IGHERT Project Workshop at the Institute for Humanities Research

Reflections on the first IGHERT Seminar by Eva-Maria Müller and Snežana Vuletić

From University of California, Santa Cruz, 19-20 September 2014

“Going to the mountains is going home”, said John Muir, the American naturalist and author, who has profoundly shaped the categories through which many Americans understand their relationship with the natural world. Muir is the founding figure of the America national park movement and some of the most unique ecosystems in California are named in honour of his intellectual imprint to the environmental movement. Our participation in the IGHERT workshop at the University of California, Santa Cruz, a campus that nestles in the sanctuary of the redwood forests, was not just a physical journey into the wilderness of the American West, but also a journey that explored the depth and breadth of those concepts that have so thoroughly influenced our notions of home, belonging, and being indigenous.

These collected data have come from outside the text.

(* ===== verification/EthDev.v ===== *)
(** * librte_ether: configuration and life cycle of a port

    The functions of [lib/librte_ether/rte_ethdev.c] that configure, start,
    stop and close a port, set up its queues and change its modes, over the
    device table of [EthTable.v]. Drivers are arbitrary: the theorems hold for
    any [eth_dev_ops] unless they say what the driver does. *)
From S2P Require Import Prelude CStr EthTable.
Open Scope Z_scope.

Definition ETHER_MIN_LEN : Z := 64.
Definition ETHER_MAX_LEN : Z := 1518.
Definition RTE_PKTMBUF_HEADROOM : Z := 128.
Definition RTE_ETH_QUEUE_STATE_STOPPED : Z := 0.
Definition ETH_64_POOLS : Z := 64.
Definition EADDRINUSE : Z := 98.
Definition ENOSYS : Z := 38.

(** What the code reads of a packet buffer pool. *)
Record pool_info := PoolInfo { private_data_size : Z; mbuf_data_room_size : Z }.
Definition sizeof_pktmbuf_pool_private : Z := 4.

Section ethdev.
Context {P Q : Type}.
Local Notation D := (rte_eth_dev_data P Q).
Local Notation M := (M P Q).

(** The contents of an uninitialised [struct rte_eth_dev_info] on the stack,
    and whether the calls of [rte_zmalloc] and [rte_realloc] for a queue array
    succeed. *)
Variables (stack_info : rte_eth_dev_info) (alloc_rx alloc_tx : bool).

(** Calls of a driver function on the data of a port. *)
Definition call (i : Z) (f : D → Z * D) : M Z :=
  x ← get_data i; let '(r, x') := f x in _ ← put_data i x'; mret r.
Definition call_void (i : Z) (f : D → D) : M unit := x ← get_data i; put_data i (f x).

(** ** Queue arrays

    The old array is [qs]; releasing a queue is the driver's business. *)
Definition release_queues (rel : option Q → D → D) (qs : list (option Q)) (from to : Z) (x : D) : option D :=
  foldl (λ ox k, x ← ox; q ← load qs (from + Z.of_nat k); Some (rel q x)) (Some x) (seq 0 (Z.to_nat (to - from))).

(** [realloc] keeps what fits; the new entries are zeroed. *)
Definition resize_queues (qs : list (option Q)) (nb : Z) : list (option Q) := resize (Z.to_nat nb) None qs.
(** C25: A ring device is one device in all processes. A process that has the
    memory for 16 rings makes a port of the device's name (up to 20 characters)
    whose queue [k] receives from and sends to ring [k], a new and empty ring for
    1023 packets; a second process, for which the rings exist already, attaches: it
    returns 0 as well, changes no ring, and its port has the same rings. *)
Theorem ring_device_shared {A} (zone : Z → memzone A) (nm : string) (params : option string) (socket socket2 err : Z)
    (mem mem2 : nat → granting A) (kv kvd info dup : bool) (e : ring_env A) (w w2 : ring_eth) (i j : nat) :
  strlen nm <= 20 → no_arguments params → env_ok e → group_zones zone nm e →
  eth_ok w → fst (spec_allocate (view w) nm) = Some i → eth_ok w2 → fst (spec_allocate (view w2) nm) = Some j →
  mem 0%nat = (granted zone, enough) → fst (mem2 0%nat) 0 = (true, inr err) → snd (mem2 1%nat) = enough →
  ∃ e1 w1 x, rte_pmd_ring_devinit socket mem kv kvd info dup nm params (e, w) = Some (0, (e1, w1)) ∧
    data_of w1 (Z.of_nat i) = Some x ∧ ring_port nm (Z.of_nat i) (rxtx zone) (rxtx zone) socket x ∧
    (∀ k a, rxtx zone !! k = Some a → named e1 (rxtx_name nm (Z.of_nat k)) = Some a ∧ ∃ r, rings e1 !! a = Some r ∧ bq_rep r 1023 []) ∧
    ∃ e2 w3 y, rte_pmd_ring_devinit socket2 mem2 kv kvd info dup nm params (e1, w2) = Some (0, (e2, w3)) ∧ rings e2 = rings e1 ∧
      data_of w3 (Z.of_nat j) = Some y ∧ ring_port nm (Z.of_nat j) (rxtx zone) (rxtx zone) socket2 y.
Proof.
  intros Hnm Hp He Hz Hw Hi Hw2 Hj Hm Hm2 Hm3.
  destruct (ring_create_creates zone nm Hnm socket e w i He Hz Hw Hi) as (e1 & w1 & x & E1 & Hr1 & _ & _ & Hx & Hpx).
  destruct (mem2 0%nat) as [ans2 m2] eqn:Em2. destruct (mem2 1%nat) as [ans3 m3] eqn:Em3. cbn [fst snd] in *. subst m3.
  destruct (ring_create_refused zone nm ans2 err m2 socket2 e1 w2 Hm2 Hr1) as (e1' & E2 & Hr2 & Hre).
  destruct (ring_create_attaches zone nm Hnm ans3 socket2 e1' w2 j Hr2 Hw2 Hj) as (e2 & w3 & y & E3 & Hr3 & _ & _ & Hy & Hpy).
  exists e1, w1, x. split; [|split; [exact Hx|split; [exact Hpx|split]]].
  - rewrite devinit_no_arguments by done. unfold create_or_attach. rewrite Hm, E1. reflexivity.
  - intros k a Ha. apply (addrs_ring zone (rxtx_name nm) 10 16 e1 k a); [apply Hr1|exact Ha].
  - exists e2, w3, y. split; [|split; [by rewrite Hr3|by split]]. rewrite devinit_no_arguments by done. unfold create_or_attach.
    rewrite Em2, Em3. apply bind_Some. exists (-1, (e1', w2)). split; [exact E2|exact E3].
Qed.

Definition demo_zone (i : Z) : memzone Z := Memzone (4096 * (i + 1)) 0 (replicate (Z.to_nat 1024) 0).
Lemma demo_zone_length i : Z.of_nat (length (mz_table (demo_zone i))) = 2 ^ 10.
Proof. unfold demo_zone. cbn [mz_table]. rewrite length_replicate. done. Qed.
Lemma demo_zones_ok : group_zones demo_zone "eth_ring0" (RingEnv [] ∅ 0).
Proof.
  split; [cbn; lia|intros k _; apply demo_zone_length|intros k _; apply not_elem_of_nil| |done].
  intros k l _ _. unfold addr_of. cbn. lia.
Qed.
(** The first process, then a second one for which the zone of the first ring
    exists. *)
Lemma ring_device_shared_witness : ∃ e1 w1 x e2 w3 y,
  rte_pmd_ring_devinit 0 (λ _, (granted demo_zone, enough)) true true true true "eth_ring0" None (RingEnv [] ∅ 0, eth0) = Some (0, (e1, w1)) ∧
  data_of w1 0 = Some x ∧ rx_bound x 3 16384 ∧
  rte_pmd_ring_devinit 0 (λ _, (λ _, (true, inr EEXIST), enough)) true true true true "eth_ring0" None (e1, eth0) = Some (0, (e2, w3)) ∧
  data_of w3 0 = Some y ∧ tx_bound y 3 16384.
Proof.
  destruct (ring_device_shared demo_zone "eth_ring0" None 0 0 EEXIST (λ _, (granted demo_zone, enough)) (λ _, (λ _, (true, inr EEXIST), enough))
    true true true true (RingEnv [] ∅ 0) eth0 eth0 0 0) as (e1 & w1 & x & H1 & Hx & Hp & _ & e2 & w3 & y & H2 & _ & Hy & Hq).
  - vm_compute. discriminate.
  - exact I.
  - split; [apply NoDup_nil_2|intros a Ha; by apply elem_of_nil in Ha|intros a r Hr; simpl in Hr; by rewrite lookup_empty in Hr].
  - apply demo_zones_ok.
  - by apply eth_init_ok.
  - unfold eth0. rewrite view_init. reflexivity.
  - by apply eth_init_ok.
  - unfold eth0. rewrite view_init. reflexivity.
  - reflexivity.
  - reflexivity.
  - reflexivity.
  - exists e1, w1, x, e2, w3, y. split; [exact H1|]. split; [exact Hx|]. split; [apply Hp with (k := 3%nat); reflexivity|].
    split; [exact H2|]. split; [exact Hy|]. apply Hq with (k := 3%nat). reflexivity.
Defined.

(** Without memory for the list of actions the driver returns how many there are,
    which is no error. *)
Theorem devinit_no_list {A} (mem : nat → granting A) (w : world A) :
  rte_pmd_ring_devinit 0 mem true true false true "eth_ring0" (Some "nodeaction=ring0:0:CREATE") w = Some (1, w).
Proof. vm_compute. reflexivity. Qed.
(** The argument of a device, read. *)
Example nodeaction_example : parse_kvlist true "nodeaction" "ring0:1:ATTACH" [] = (0, [NodeAction "ring0" 1 DEV_ATTACH]).
Proof. reflexivity. Qed.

Therefore, going to the California woods for the IGHERT kick-off workshop in September 2014 entailed a valuable reinvestigation of the concept of indigeneity and confronted us with the most critical questions of our research projects. The IGHERT program, a transnational and transdisciplinary network for graduate student training funded by the Andrew W. Mellon foundation, brings together faculty, doctoral students, and postdoctoral scholars from four humanities centres across the globe in order to investigate how the notion ofindigeneity is challenged and has to be (re)defined in the twenty-first century. The GCSC is one of the centres participating in the three-year pilot programme for an innovative international model in Integrative Graduate Humanities Education and Research Training(IGHERT). In addition to a critical investigation of transnationality, migration, and human/non-human belonging in a variety of contexts, the IGHERT programme understands itself as a network that fosters an internationalisation of PhD education in the humanities.

 

Coming from three different continents and four universities (University of CaliforniaSanta Cruz, University of Wisconsin-Milwaukee, Australian National University in Canberra, and University of Giessen), each of the participating institutions brought with them a particular view on the concept of indigeneity and a certain expertise in graduate student training, thus making the overall discussion in Santa Cruz exceptionally lively and productive. Apart from direct members of the IGHERT project team, the workshop gathered a number of prominent guest lecturers, such as Shelly Errington, Elisabeth Cameron, John Weber, as well as UCSC doctoral students, whose contribution to the discussions on indigeneity was of immense value.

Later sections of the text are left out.